# DIRECTIONS
Copy each line of the records that contains the word "NumeralFacts".
-- WORKING DATA follows --
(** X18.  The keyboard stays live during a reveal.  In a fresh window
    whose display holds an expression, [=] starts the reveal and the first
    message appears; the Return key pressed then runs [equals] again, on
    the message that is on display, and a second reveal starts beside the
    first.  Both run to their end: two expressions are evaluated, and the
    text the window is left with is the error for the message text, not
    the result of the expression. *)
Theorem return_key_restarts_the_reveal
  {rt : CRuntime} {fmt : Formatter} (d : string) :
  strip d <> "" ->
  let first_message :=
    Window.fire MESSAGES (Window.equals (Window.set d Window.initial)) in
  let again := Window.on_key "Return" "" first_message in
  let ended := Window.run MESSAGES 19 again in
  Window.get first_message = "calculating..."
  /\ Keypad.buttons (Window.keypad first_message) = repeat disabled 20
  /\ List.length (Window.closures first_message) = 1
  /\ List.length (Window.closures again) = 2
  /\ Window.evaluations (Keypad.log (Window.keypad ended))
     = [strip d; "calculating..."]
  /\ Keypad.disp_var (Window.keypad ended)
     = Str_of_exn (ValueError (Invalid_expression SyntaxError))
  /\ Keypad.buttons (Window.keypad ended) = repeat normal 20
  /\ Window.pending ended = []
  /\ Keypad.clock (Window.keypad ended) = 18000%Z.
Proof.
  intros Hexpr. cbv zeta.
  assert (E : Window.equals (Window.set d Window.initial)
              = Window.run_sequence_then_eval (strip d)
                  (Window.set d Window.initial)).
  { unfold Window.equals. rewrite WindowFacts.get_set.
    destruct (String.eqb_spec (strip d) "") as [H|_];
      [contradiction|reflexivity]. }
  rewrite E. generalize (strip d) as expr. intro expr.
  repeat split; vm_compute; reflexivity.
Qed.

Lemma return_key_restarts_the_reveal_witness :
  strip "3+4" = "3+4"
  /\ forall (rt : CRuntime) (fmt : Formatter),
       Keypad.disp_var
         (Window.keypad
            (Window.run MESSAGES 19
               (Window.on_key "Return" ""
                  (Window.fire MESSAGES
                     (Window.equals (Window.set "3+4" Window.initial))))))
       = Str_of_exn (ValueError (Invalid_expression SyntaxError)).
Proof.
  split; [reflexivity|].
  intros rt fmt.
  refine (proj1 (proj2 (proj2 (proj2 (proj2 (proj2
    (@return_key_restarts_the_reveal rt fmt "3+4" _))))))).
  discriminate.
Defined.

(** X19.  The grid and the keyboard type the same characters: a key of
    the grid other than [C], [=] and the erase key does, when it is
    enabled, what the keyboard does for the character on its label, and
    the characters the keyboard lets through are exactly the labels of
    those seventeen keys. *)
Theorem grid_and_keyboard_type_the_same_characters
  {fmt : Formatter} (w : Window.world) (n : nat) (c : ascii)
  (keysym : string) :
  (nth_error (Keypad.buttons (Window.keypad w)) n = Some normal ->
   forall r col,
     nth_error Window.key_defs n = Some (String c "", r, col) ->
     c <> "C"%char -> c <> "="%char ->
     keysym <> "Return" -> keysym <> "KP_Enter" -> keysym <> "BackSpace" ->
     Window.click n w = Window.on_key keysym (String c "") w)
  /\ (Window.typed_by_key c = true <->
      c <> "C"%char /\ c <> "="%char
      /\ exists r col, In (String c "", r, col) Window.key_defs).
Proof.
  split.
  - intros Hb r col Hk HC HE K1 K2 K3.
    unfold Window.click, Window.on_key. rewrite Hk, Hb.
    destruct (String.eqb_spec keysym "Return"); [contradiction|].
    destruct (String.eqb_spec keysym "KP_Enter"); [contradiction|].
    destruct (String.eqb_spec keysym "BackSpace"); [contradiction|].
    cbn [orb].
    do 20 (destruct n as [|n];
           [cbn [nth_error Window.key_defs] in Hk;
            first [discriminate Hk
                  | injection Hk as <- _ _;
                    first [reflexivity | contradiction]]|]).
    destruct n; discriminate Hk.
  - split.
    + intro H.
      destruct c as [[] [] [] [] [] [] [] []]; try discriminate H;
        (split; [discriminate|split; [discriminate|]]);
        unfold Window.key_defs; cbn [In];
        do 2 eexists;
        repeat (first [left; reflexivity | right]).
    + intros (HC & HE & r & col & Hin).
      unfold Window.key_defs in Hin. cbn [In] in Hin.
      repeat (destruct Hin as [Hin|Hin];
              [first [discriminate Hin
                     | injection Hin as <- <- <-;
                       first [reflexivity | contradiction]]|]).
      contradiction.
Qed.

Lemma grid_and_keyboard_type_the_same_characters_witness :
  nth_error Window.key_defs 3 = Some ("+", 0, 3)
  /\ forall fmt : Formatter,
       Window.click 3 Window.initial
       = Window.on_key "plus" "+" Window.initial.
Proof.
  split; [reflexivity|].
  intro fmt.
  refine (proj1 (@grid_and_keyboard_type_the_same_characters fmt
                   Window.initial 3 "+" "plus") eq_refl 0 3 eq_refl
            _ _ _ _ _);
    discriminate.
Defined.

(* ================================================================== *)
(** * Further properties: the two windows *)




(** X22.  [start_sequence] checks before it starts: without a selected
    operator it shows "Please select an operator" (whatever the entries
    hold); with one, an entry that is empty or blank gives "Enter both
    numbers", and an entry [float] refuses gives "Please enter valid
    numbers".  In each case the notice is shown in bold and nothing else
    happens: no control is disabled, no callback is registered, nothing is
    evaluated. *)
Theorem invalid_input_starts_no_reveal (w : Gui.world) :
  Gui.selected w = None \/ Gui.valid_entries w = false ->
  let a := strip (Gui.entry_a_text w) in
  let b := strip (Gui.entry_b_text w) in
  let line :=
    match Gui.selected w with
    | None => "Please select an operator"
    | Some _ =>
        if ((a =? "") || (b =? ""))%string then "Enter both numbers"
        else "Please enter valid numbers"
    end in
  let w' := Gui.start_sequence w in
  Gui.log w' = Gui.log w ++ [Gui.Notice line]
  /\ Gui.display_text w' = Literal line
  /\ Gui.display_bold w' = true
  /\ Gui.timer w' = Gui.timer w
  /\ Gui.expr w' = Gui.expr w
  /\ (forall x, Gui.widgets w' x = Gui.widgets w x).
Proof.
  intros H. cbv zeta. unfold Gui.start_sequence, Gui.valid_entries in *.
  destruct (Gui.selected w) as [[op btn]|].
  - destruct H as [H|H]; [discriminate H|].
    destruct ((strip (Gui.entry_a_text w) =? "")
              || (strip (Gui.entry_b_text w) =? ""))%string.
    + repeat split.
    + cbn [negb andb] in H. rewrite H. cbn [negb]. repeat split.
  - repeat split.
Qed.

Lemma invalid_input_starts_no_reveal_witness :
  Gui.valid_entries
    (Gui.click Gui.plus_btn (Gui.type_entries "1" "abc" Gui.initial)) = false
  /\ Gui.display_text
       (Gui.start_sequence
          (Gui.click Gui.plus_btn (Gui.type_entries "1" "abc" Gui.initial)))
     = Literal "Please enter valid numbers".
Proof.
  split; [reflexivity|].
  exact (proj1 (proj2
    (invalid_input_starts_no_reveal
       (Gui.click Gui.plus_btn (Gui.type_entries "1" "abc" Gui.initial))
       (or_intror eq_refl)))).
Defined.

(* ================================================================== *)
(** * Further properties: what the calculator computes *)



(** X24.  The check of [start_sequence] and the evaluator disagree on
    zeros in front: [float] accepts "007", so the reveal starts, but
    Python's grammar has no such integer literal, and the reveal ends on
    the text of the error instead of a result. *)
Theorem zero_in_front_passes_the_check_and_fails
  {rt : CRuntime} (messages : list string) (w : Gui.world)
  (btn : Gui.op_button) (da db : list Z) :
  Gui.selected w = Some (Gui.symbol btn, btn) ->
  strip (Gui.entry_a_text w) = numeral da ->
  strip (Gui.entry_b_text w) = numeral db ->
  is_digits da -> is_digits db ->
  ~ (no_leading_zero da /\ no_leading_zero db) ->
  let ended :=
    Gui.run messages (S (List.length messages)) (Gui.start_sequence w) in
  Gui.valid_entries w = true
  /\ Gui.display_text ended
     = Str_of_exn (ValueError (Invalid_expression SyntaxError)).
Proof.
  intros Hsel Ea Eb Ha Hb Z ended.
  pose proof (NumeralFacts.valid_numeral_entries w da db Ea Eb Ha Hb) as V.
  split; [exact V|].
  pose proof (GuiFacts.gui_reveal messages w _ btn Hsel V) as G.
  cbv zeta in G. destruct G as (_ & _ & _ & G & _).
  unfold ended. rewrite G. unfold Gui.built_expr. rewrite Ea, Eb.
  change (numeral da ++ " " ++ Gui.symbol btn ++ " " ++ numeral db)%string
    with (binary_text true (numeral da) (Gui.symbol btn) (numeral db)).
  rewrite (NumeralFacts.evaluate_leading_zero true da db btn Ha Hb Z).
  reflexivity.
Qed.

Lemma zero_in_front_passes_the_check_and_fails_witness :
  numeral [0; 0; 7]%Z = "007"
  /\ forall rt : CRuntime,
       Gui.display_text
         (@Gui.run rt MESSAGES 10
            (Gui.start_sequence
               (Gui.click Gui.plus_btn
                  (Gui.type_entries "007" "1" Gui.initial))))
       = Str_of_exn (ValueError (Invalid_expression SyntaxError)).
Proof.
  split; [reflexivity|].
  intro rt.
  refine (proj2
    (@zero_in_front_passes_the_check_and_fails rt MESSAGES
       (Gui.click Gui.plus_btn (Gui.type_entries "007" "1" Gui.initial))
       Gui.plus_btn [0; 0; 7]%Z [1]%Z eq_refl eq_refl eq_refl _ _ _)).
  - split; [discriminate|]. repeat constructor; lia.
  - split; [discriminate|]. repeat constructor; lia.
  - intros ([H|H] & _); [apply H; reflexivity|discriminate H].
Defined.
-- WORKING DATA concluded --
# EXERCISE OUTPUT
  pose proof (NumeralFacts.valid_numeral_entries w da db Ea Eb Ha Hb) as V.
  rewrite (NumeralFacts.evaluate_leading_zero true da db btn Ha Hb Z).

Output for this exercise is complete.